[Dataset records]
_ _ _ _ _ _ _

Lemma sound_kept w l f es1 es2 junk d' :
  sound w l f es1 es2 junk -> disk_wf d' -> kept_but (outside w f) w.(disk) d' ->
  sound (w <| disk := d' |>) l f es1 es2 junk.
Proof using Type.
  intros H Hwf Hk. pose proof H as []. split; cbn; try done.
  - eapply closed_frame; [|exact so_closed0]. intros x i Hx Hi. pose proof (closed_first _ _ _ _ _ _ so_closed0 Hx) as [[? _] _].
    destruct (Hk (closed_name x)) as [Hn Hc]; [by apply closed_not_outside|]. rewrite Hn. split; [done|by apply Hc].
  - destruct (_open_segment (store w)) as [s|] eqn:Ho; [|done]. destruct so_open0 as (inode & Hs & Hf & Ht & Hj & Hst).
    pose proof (zlen_nonneg es1). destruct (Hk (closed_name s)) as [Hn1 Hc1]; [apply closed_not_outside; lia|].
    destruct (Hk (open_name s)) as [Hn2 Hc2].
    { intros [?|[?|[(F & [= <-] & Hne)|(? & ? & ? & _)]]]; try done. by apply (Hne s). }
    exists inode. rewrite Hn1, Hn2. split_and!; try done. eapply seg_holds_frame; [exact Hs|done|done| |done..].
    pose proof (sh_name _ _ _ _ _ Hs) as Hnm. unfold seg_named, file_name in Hnm.
    destruct (_is_open s); [|destruct Hnm as [?|(_ & ? & _)]; auto]. destruct Hnm as [?|[? _]]; [auto|done].
  - intros F L. cbn. destruct (decide (F < f)); [by left|]. destruct (Hk (named (ClosedSegment F L))) as [-> _]; [apply closed_not_outside; lia|].
    apply so_dir0.
Qed.

(** Unlinking a segment moves its name to a temporary one. *)
Lemma unlink_spec d s :
  disk_wf d -> let '(rc, d', ev) := unlink s d in
  disk_wf d' /\ (whole d.(script) -> whole d'.(script)) /\ kept_but (fun g => g = file_name s \/ g.(is_tmp) = true) d d' /\
  (ok rc = true -> d'.(names) !! file_name s = None).
Proof using Type.
  intros Hwf. unfold unlink, mbind, M_bind, mret, M_ret. set (tp := mkFileName (base (file_name s)) true).
  assert (file_name s <> tp) as Hne by (unfold file_name; destruct (_is_open s); done).
  pose proof (sys_rename_spec (file_name s) tp d Hne Hwf) as Hr. destruct (sys_rename (file_name s) tp d) as [[b d'] ev].
  destruct Hr as (Hwf' & Hsc & Hf & Hn & Hb). destruct b; cbn.
  - split_and!; try done; [|by intros; apply Hb]. intros g Hg. rewrite Hn; [|by intros ->; tauto|intros ->; apply Hg; by right].
    split; [done|]. intros i _. unfold content. by rewrite Hf.
  - split_and!; try done. intros g _. destruct Hb as (-> & _). split; [done|]. intros i _. unfold content. by rewrite Hf.
Qed.

Lemma unlink_all_spec popped w l f es1 es2 junk :
  sound w l f es1 es2 junk -> (forall s, s ∈ popped -> outside w f (file_name s)) ->
  let '(_, w', ev) := unlink_all popped w in
  sound w' l f es1 es2 junk /\ w'.(store) = w.(store) /\ (whole w.(disk).(script) -> whole w'.(disk).(script)).
Proof using Type.
  revert w. induction popped as [|s popped IH]; intros w H Hp; [by split_and!|].
  unfold unlink_all in *. rewrite mapM_cons. unfold mbind at 1, M_bind at 1. unfold mbind, M_bind, on_disk, skip.
  pose proof (unlink_spec w.(disk) s (so_wf _ _ _ _ _ _ H)) as Hu. destruct (unlink s (disk w)) as [[rc d'] ev].
  destruct Hu as (Hwf & Hsc & Hk & _). cbn.
  assert (sound (w <| disk := d' |>) l f es1 es2 junk) as H'.
  { apply sound_kept; [done|done|]. eapply kept_but_mono; [|exact Hk]. intros g [->|Hg]; [by apply Hp; left|by left]. }
  specialize (IH (w <| disk := d' |>) H'). destruct (mapM_ _ popped (w <| disk := d' |>)) as [[u w'] ev'].
  destruct IH as (H1 & H2 & H3); [by intros x Hx; apply Hp; right|]. split_and!; auto.
Qed.

Lemma save_meta_spec w l f es1 es2 junk k :
  (forall i o n, ReadError ∉ reads i o n) -> pb_valid k -> sound w l f es1 es2 junk ->
  let '(rc, w', ev) := save_meta flags k w in
  sound w' l f es1 es2 junk /\ w'.(store) = w.(store) /\ (whole w.(disk).(script) -> whole w'.(disk).(script)) /\
  (ok rc = true -> loads reads w'.(disk) meta_path = Some k).
Proof using Type.
  intros Hr Hv H. unfold save_meta, on_disk.
  pose proof (save_spec tmp_name reads meta_path k (raft_sync flags || raft_sync_meta flags) w.(disk) ltac:(done) (so_wf _ _ _ _ _ _ H) Hr Hv) as Hs.
  destruct (save tmp_name meta_path k _ (disk w)) as [[rc d'] ev]. destruct Hs as (Hwf & Hsc & Hbad & Hok). cbn.
  split_and!; try done; [|by apply Hok]. apply sound_kept; [done|done|].
  destruct (ok rc); [eapply kept_but_mono; [|by apply Hok]|eapply kept_but_mono; [|by apply Hbad]].
  - intros g [->| ->]; [by right; left|by left].
  - intros g <-. by left.
Qed.

(** ** Truncating the prefix *)
Lemma pop_closed d t f segs es k :
  closed_hold d t f segs es -> f <= k ->
  exists popped es1 es2,
    let kept := pop_front_while (fun s => s.(_last_index) <? k) segs in
    segs = popped ++ kept /\ es = es1 ++ es2 /\ closed_hold d t (f + zlen es1) kept es2 /\ f + zlen es1 <= k /\
    (forall s, s ∈ popped -> s.(_first_index) < f + zlen es1 /\ s.(_is_open) = false) /\
    (forall s, head kept = Some s -> k <= s.(_last_index)).
Proof using Type.
  revert f es. induction segs as [|s segs IH]; intros f es Hc Hk; cbn [pop_front_while].
  { cbn in Hc. subst es. exists [], [], []. rewrite zlen_nil, Z.add_0_r. split_and!; try done. by intros s ?%elem_of_nil. }
  destruct Hc as (es1 & es2 & inode & -> & Hne & Hs & Hn & Hf & Ht & Ho & Hc). pose proof (sh_last _ _ _ _ _ Hs) as Hl.
  destruct (Z.ltb_spec (_last_index s) k).
  - destruct (IH _ _ Hc) as (popped & e1 & e2 & Hsegs & -> & Hc' & Hk' & Hp & Hh); [lia|].
    exists (s :: popped), (es1 ++ e1), e2. rewrite zlen_app, Z.add_assoc. cbv zeta.
    split_and!; try done; [cbn; by f_equal|by rewrite app_assoc|].
    intros x [->|Hx]%elem_of_cons; [|by apply Hp]. split; [|done].
    assert (0 < zlen es1) by (destruct es1; [done|]; rewrite zlen_cons; pose proof (zlen_nonneg es1); lia). pose proof (zlen_nonneg e1). lia.
  - exists [], [], (es1 ++ es2). rewrite zlen_nil, Z.add_0_r. split_and!; try done; [by exists es1, es2, inode|by intros x ?%elem_of_nil|].
    intros x [= <-]. lia.
Qed.

(** The entries kept, when those up to [f'] go. *)
Lemma drop_kept (l : Log) f k (es1 es2 : list LogEntry) :
  l.(log_entries) = drop (Z.to_nat (l.(log_first) - f)) (es1 ++ es2) -> f <= l.(log_first) -> l.(log_first) <= k -> f + zlen es1 <= k ->
  (log_truncate_prefix l k).(log_entries) = drop (Z.to_nat (k - (f + zlen es1))) es2.
Proof using Type.
  intros He H1 H2 H3. cbn. rewrite He, drop_drop, drop_app_ge by (unfold zlen in *; lia). f_equal. unfold zlen in *. lia.
Qed.

(** Closed segments remain: the log now starts among them. *)
Lemma sound_popped w l f es1 es2 junk k popped kept e1 e2 :
  sound w l f es1 es2 junk -> l.(log_first) < k ->
  w.(store).(_segments) = popped ++ kept -> es1 = e1 ++ e2 ->
  closed_hold w.(disk) w.(store).(_log_checksum_type) (f + zlen e1) kept e2 -> f + zlen e1 <= k ->
  (forall s, s ∈ popped -> s.(_first_index) < f + zlen e1 /\ s.(_is_open) = false) ->
  (forall s, head kept = Some s -> k <= s.(_last_index)) ->
  (kept = [] -> exists s, w.(store).(_open_segment) = Some s /\ k <= s.(_last_index)) ->
  sound (w <| store := w.(store) <| _first_log_index := k |> <| _segments := kept |> |>)
    (log_truncate_prefix l k) (f + zlen e1) e2 es2 junk.
Proof using Type.
  intros H Hk Hsegs -> Hc Hfk Hp Hh Hnil. pose proof H as []. rewrite <- (app_assoc e1) in *. rewrite !zlen_app in *.
  pose proof (zlen_nonneg e1). pose proof (zlen_nonneg e2). pose proof (zlen_nonneg es2).
  split; cbn; rewrite ?zlen_app; try done.
  - by replace (f + zlen e1 + zlen e2) with (f + (zlen e1 + zlen e2)) by lia.
  - split; [lia|]. destruct kept as [|s kept].
    + destruct (Hnil eq_refl) as (s & Ho & Hs). rewrite Ho in so_open0. destruct so_open0 as (i & Hsh & Hf & _).
      pose proof (sh_last _ _ _ _ _ Hsh). lia.
    + specialize (Hh s eq_refl). pose proof (closed_first _ _ _ _ _ s Hc ltac:(left)). lia.
  - apply (drop_kept l f k e1 (e2 ++ es2)); [done|lia..].
  - intros Hkn Hne. destruct (Hnil Hkn) as (s & Ho & Hs). rewrite Ho in so_open0. destruct so_open0 as (i & Hsh & Hf & _).
    pose proof (sh_last _ _ _ _ _ Hsh). rewrite Hkn in Hc. cbn in Hc. subst e2. rewrite zlen_nil in *. lia.
  - lia.
  - intros F L Hx. cbn. destruct (so_dir0 F L Hx) as [?|(x & [Hx'|[Hx' Hxo]] & He)]; [left; lia| |right; exists x; split; [by right|done]].
    rewrite Hsegs in Hx'. apply elem_of_app in Hx' as [Hx'|Hx']; [left|right; exists x; by split; [left|]].
    injection He as <- _. by apply Hp.
Qed.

_ _ _ _ _ _ _

• **WORK REQUIRED**
From the entries above, extract only the lines running from the one containing "closed_hold w.(disk) w.(store).(_log_checksum_type)" through the one containing "-> k <= s.(_last_index)) ->", inclusive.

• **SOLUTION**
  closed_hold w.(disk) w.(store).(_log_checksum_type) (f + zlen e1) kept e2 -> f + zlen e1 <= k ->
  (forall s, s ∈ popped -> s.(_first_index) < f + zlen e1 /\ s.(_is_open) = false) ->
  (forall s, head kept = Some s -> k <= s.(_last_index)) ->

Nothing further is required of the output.